Antarctic Seals Keep Trying to Have Sex With Penguins
This isn’t the first time a fur seal has attempted to copulate with a king penguin and scientists think that more seals are learning the behavior
The remote Marion island was the scene of the first, bizarre incident. Antarctic fur seals typically eat krill, fish, squid and the occasional bird—including penguins. But this particular young adult male was not eating the king penguin. He was attempting to have sex with it, according to the BBC.
Now, the same behavior has been captured on film three more times and reported in the scientific journal Polar Biology. And the researchers are puzzled. The first instance could have been chalked up to a sexually inexperienced male targeting the closest thing to a female seal he could find—a case of misdirected mating. Or it could have been a hunt gone strange. But the three new reports suggest that sex with penguins might be a behavior that is spreading among fur seals in the region, writes Matt Walker for the BBC.

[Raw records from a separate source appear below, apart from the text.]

(** What [checkRequest] does with an answer before remembering it. *)
Definition judge (th : nat) (q : question) (a : DecisionAnswer) (g e : Z) (d : remoteDecider)
    : remoteDecider :=
  match q with
  | QConnect _ _ => set_pc th q (Judged a None g e) d
  | QRequest req =>
      if negb (Allowed a) then set_pc th q (Judged a None g e) d
      else
        match Credential a with
        | None => set_pc th q (Judged a None g e) d
        | Some cred =>
            match open g cred d with
            | Fail err => set_pc th q (Finished (Failed err)) d
            | Ok inject =>
                if negb (r_tls req) then set_pc th q (Finished (Denied "credential_requires_tls")) d
                else set_pc th q (Judged a (Some inject) g e) d
            end
        end
  end.

Definition finish (th : nat) (q : question) (a : DecisionAnswer) (inject : option injection) (g e : Z)
    (d : remoteDecider) : remoteDecider :=
  set_pc th q (Finished (verdict (Allowed a) (Reason a) inject)) (remember g e th q a inject d).

(** The next action of a call. *)
Definition call_step (ev : event) (th : nat) (c : call) (d : remoteDecider) : option remoteDecider :=
  let q := question_of c in
  match ev, at_pc c with
  | Ask _, Missed => Some (ask th q d)
  | SendFail _ err, Waiting id g _ =>
      Some (set_pc th q (Finished (Failed (EWrap "send decision request: " err ""))) (rpcForget g id d))
  | Recv _, Waiting id g e =>
      match chans d !! id with
      | Some (ChanFull a) => Some (set_pc th q (Answered a g e) d)
      | Some ChanClosed => Some (set_pc th q (Finished (Failed errDecisionLost)) d)
      | _ => None
      end
  | Timeout _ err, Waiting id g _ =>
      Some (set_pc th q (Finished (Failed (EWrap "decision request: " err ""))) (rpcForget g id d))
  | Judge _, Answered a g e => Some (judge th q a g e d)
  | RememberScope _, Judged a inject g e =>
      match q with
      | QRequest req => Some (set_pc th q (Scoped a inject g e) (rememberScope g e req a d))
      | QConnect _ _ => None
      end
  | Remember _, Judged a inject g e =>
      match q with
      | QConnect _ _ => Some (finish th q a inject g e d)
      | QRequest _ => None
      end
  | Remember _, Scoped a inject g e => Some (finish th q a inject g e d)
  | _, _ => None
  end.

Definition event_call (ev : event) : option nat :=
  match ev with
  | Ask th | SendFail th _ | Recv th | Timeout th _ | Judge th | RememberScope th | Remember th => Some th
  | _ => None
  end.

Definition step (ev : event) (d : remoteDecider) : option remoteDecider :=
  match event_call ev with
  | Some th => match calls d !! th with Some c => call_step ev th c d | None => None end
  | None =>
      match ev with
      | Clock t =>
          Some (mkDecider t (gen d) (epoch d) (ctrl d) (seal d) (binding d) (nextID d) (pending d)
                  (chans d) (cache d) (scopes d) (calls d) (log d))
      | Attach k => Some (attach k d)
      | Bind g o a => Some (bind g o a d)
      | Detach g => Some (detach g d)
      | Flush => Some (flush d)
      | Deliver g a => Some (record (LDelivered g a) (rpcDeliver g a d))
      | Start th q =>
          match calls d !! th with Some _ => None | None => Some (start th q d) end
      | _ => None
      end
  end.

Fixpoint run (es : list event) (d : remoteDecider) : option remoteDecider :=
  match es with
  | [] => Some d
  | ev :: es' => match step ev d with Some d' => run es' d' | None => None end
  end.

Inductive reachable : remoteDecider -> Prop :=
| reach_new t : reachable (newRemoteDecider t)
| reach_step ev d d' : reachable d -> step ev d = Some d' -> reachable d'.

Lemma decider_run_reachable es d d' : reachable d -> run es d = Some d' -> reachable d'.
Proof.
  revert d. induction es as [|ev es IH]; intros d Hd; simpl; [by intros [= <-]|].
  destruct (step ev d) as [d1|] eqn:E; [|done]. apply IH. by eapply reach_step.
Qed.

(** ** Provenance *)

Definition is_reset (l : logged) : bool := match l with LReset => true | _ => false end.
Definition no_reset (l : list logged) : Prop := existsb is_reset l = false.

Lemma no_reset_app l k : no_reset (l ++ k) <-> no_reset l /\ no_reset k.
Proof. unfold no_reset. rewrite existsb_app, orb_false_iff. done. Qed.

Definition ttl_of (a : DecisionAnswer) : Z := Z.min (TTLSeconds a) MaxDecisionTTLSeconds.

Definition entry_of (a : DecisionAnswer) (inject : option injection) (t : Z) : cachedDecision :=
  mkCached (Allowed a) (Reason a) inject (t + ttl_of a * second).

(** The question was asked and nothing was flushed since. *)
Definition asked_since (l : list logged) (th : nat) (q : question) : Prop :=
  exists l1 l2, l = l1 ++ LAsked th q :: l2 /\ no_reset l2.

(** The entry is the answer to a question asked since the last flush. *)
Definition prov (l : list logged) (key : decisionKey) (c : cachedDecision) : Prop :=
  exists l1 l2 l3 th q a inject t,
    l = l1 ++ LAsked th q :: l2 ++ LRemembered th q a inject t :: l3 /\ no_reset (l2 ++ l3) /\
    storeKey q a = key /\ c = entry_of a inject t.

(** [key] is a key the question may be looked up under. *)
Definition looks_up (q : question) (key : decisionKey) : Prop :=
  match q with
  | QConnect connect kind => key = connectKey connect kind
  | QRequest req => exists scope known, key = buildRequestKey (scopeKeyOf req) req scope known
  end.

In all the cases, a larger seal chased down a penguin, mounted it and tried to copulate. Walker reports:
Male and female penguins mate via an opening called a cloaca, and the seals are thought to have actually penetrated the penguins in some of the acts, which were caught on film by [research team leader William A. Haddad].
In three of the four recorded incidents the seal let the penguin go. But on one of the more recent occasions, the seal killed and ate the penguin after trying to mate with it.

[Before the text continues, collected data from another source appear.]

(* ===== verification/Decrypt.v ===== *)
(** * Egress decryption on the agent

    internal/agent/decrypt_state.go (the certificates minted for decrypted
    hosts) and decrypt_manager.go (the intermediate of the current session and
    the verdict on a CONNECT). X.509 is a parameter: what it parses, signs and
    verifies. *)
From S2P Require Import Prelude GoIO GoStrings DecryptScope.

(** ** Certificates *)
Module Certs.
Definition second : Z := 1000000000.
Definition minute : Z := 60 * second.
Definition maxDecryptLeaves : Z := 1024.
Definition decryptRetryAfter : Z := 5 * second.
Definition decryptExpiryMargin : Z := minute.
Definition decryptLeafBackdate : Z := 5 * minute.
Definition decryptRefreshDivisor : Z := 3.

Definition errDecryptChain : goerr :=
  ENew "decrypt intermediate: server returned an unusable certificate chain".
Definition errDecryptLeaf : goerr :=
  ENew "decrypt leaf: minted certificate does not verify against the org root".
Definition errDecryptUnavailable : goerr := ENew "egress decryption unavailable".

(** The fields of an intermediate the code reads; times are nanoseconds since
    the zero [time.Time]. *)
Record Certificate := mkCert {
  NotBefore : Z;
  NotAfter : Z;
  IsCA : bool;
  MaxPathLenZero : bool;
  PublicKey : option string;
  Raw : list byte
}.

(** A minted certificate: the name it is for and its validity. *)
Record Leaf := mkLeaf { leaf_host : string; leaf_notBefore : Z; leaf_notAfter : Z }.

(** crypto/x509 and crypto/rand, as the code uses them. *)
Class X509 := {
  ParseCertificate : list byte -> option Certificate;
  VerifyIntermediate : Certificate -> Certificate -> Z -> bool;
  CreateCertificate : Certificate -> string -> Z -> Z -> option Leaf;
  VerifyLeaf : Certificate -> Certificate -> string -> Z -> Leaf -> bool
}.

(** What the documentation of crypto/x509 promises: a verified certificate is
    within its validity period, and a leaf carries the fields of its template.
    The dates of RFC 5280 start after the zero time. *)
Class X509Laws `{X509} : Prop := {
  parse_dates : forall der c, ParseCertificate der = Some c -> (0 <= NotBefore c)%Z;
  verify_valid : forall root inter now, VerifyIntermediate root inter now = true ->
    (NotBefore inter <= now <= NotAfter inter)%Z;
  create_fields : forall signer host nb na leaf, CreateCertificate signer host nb na = Some leaf ->
    leaf_host leaf = host /\ leaf_notBefore leaf = nb /\ leaf_notAfter leaf = na
}.

(** ** decrypt_state.go *)

Record decryptState := mkState {
  st_root : Certificate;
  st_signers : list Certificate;
  st_notBefore : Z;
  st_notAfter : Z;
  st_allow : list string;
  st_bypass : list string
}.

Definition usable (s : option decryptState) (now : Z) : bool :=
  match s with
  | None => false
  | Some s => (now + decryptExpiryMargin <? st_notAfter s)%Z && negb (now <? st_notBefore s)%Z
  end.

"I genuinely think the behavior is increasing in frequency," says Nico de Bruyn, a researcher at the Mammal Research Institute at the University of Pretoria, South Africa. He thinks that seals may see other males trying to have sex with penguins and imitate them—either for practice or because they have no other way to release sexual frustration. The individuals they recorded were all too young to have their own harems of females.
This isn’t the first time we’ve found animals engaging, or attempting to engage, in interspecies coitus. Researchers have observed male sea otters in Monterey Bay capturing and copulating with baby harbor seals and killing them in the process. And dolphins are notoriously violent in their sexual acts. Males will gang up on females and go after humans.
It’s difficult not to let human morals color our perception of such acts. Even scientists, who strive to note these behaviors objectively, sometimes fall short when detailing the varied sexual behavior in the animal kingdom. George Murray Levick, who accompanied the 1910-1913 Scott Antarctic Expedition, never published his findings about Adélie penguins and attempted to obscure them by writing in Greek. The behavior that so shocked him was males copulating with other males, injured females, chicks and corpses, reports Brian Switek for Slate.
Somehow, when animal sexual acts result in offspring, the thought is less off-putting. Successful interspecies breeding is called hybridization and has given us pizzlies in the wild (polar bear and grizzly hybrids), mules and zonkeys domestically and … modern humans. Neanderthal genes left in our genome are testament to that interbreeding.
But ascribing human motivation to these behaviors isn’t correct. "There is no animal that is made of rainbows and kisses and goodness all the way through," Switek writes.